▶ _Dataset items_:
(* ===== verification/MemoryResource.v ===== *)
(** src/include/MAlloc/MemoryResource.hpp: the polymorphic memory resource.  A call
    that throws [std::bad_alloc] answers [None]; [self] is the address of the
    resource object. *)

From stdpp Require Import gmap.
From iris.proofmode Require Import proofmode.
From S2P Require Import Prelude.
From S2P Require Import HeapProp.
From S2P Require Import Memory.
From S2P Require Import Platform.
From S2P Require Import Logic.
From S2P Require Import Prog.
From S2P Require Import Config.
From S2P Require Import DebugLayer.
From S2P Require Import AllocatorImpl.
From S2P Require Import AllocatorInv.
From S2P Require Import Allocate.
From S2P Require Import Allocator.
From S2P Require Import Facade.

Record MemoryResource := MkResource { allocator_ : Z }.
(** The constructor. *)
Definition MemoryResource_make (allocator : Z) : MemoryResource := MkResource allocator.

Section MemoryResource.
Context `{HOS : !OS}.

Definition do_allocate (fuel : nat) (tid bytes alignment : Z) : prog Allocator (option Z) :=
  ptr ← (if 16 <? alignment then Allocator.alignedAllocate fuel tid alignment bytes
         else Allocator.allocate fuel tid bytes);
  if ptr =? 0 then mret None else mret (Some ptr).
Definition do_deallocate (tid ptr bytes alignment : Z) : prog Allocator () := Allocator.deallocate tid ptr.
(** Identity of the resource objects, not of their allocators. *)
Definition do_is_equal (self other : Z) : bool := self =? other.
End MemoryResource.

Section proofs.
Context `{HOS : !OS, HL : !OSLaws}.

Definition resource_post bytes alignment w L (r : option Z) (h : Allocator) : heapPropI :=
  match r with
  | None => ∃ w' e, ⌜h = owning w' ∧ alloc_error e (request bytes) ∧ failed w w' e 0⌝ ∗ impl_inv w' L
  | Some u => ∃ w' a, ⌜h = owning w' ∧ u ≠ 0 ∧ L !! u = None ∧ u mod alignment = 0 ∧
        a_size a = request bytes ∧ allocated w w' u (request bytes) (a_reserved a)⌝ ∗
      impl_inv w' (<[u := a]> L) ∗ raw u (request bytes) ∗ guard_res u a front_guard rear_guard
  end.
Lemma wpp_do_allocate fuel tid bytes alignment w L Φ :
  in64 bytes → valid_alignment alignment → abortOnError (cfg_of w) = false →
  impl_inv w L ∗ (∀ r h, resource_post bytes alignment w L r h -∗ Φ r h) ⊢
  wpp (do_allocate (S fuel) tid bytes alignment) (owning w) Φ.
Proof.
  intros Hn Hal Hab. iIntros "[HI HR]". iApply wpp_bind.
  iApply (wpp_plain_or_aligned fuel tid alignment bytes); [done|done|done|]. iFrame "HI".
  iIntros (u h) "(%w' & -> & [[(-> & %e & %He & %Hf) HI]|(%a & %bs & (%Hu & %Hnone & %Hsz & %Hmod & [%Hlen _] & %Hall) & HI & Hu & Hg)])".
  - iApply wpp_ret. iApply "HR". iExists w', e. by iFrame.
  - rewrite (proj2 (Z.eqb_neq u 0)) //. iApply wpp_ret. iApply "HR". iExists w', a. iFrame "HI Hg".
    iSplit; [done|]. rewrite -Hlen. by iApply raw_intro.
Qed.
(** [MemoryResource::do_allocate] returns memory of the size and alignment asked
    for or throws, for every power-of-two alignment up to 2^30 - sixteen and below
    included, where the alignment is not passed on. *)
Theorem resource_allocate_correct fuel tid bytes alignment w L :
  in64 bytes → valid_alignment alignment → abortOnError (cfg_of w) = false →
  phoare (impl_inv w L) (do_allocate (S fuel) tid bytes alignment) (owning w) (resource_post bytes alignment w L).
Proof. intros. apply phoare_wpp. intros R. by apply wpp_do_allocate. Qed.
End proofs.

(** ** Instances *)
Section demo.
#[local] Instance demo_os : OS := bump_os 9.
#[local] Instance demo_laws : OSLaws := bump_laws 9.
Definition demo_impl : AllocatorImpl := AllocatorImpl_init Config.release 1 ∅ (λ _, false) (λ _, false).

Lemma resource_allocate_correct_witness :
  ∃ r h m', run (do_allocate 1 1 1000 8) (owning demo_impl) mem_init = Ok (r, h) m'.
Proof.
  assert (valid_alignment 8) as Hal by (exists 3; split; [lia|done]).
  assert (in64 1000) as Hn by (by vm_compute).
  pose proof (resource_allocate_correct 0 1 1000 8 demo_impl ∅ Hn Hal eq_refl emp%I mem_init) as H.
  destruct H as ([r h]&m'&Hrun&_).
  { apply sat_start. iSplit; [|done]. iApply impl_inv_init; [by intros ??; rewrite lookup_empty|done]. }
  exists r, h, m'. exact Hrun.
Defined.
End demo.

▶ _What is expected_: Produce only the lines from the line containing "match r with" through the line containing "a_size a = request", inclusive of both, exactly as they stand in the entries above.

▶ _Response_:
  match r with
  | None => ∃ w' e, ⌜h = owning w' ∧ alloc_error e (request bytes) ∧ failed w w' e 0⌝ ∗ impl_inv w' L
  | Some u => ∃ w' a, ⌜h = owning w' ∧ u ≠ 0 ∧ L !! u = None ∧ u mod alignment = 0 ∧
        a_size a = request bytes ∧ allocated w w' u (request bytes) (a_reserved a)⌝ ∗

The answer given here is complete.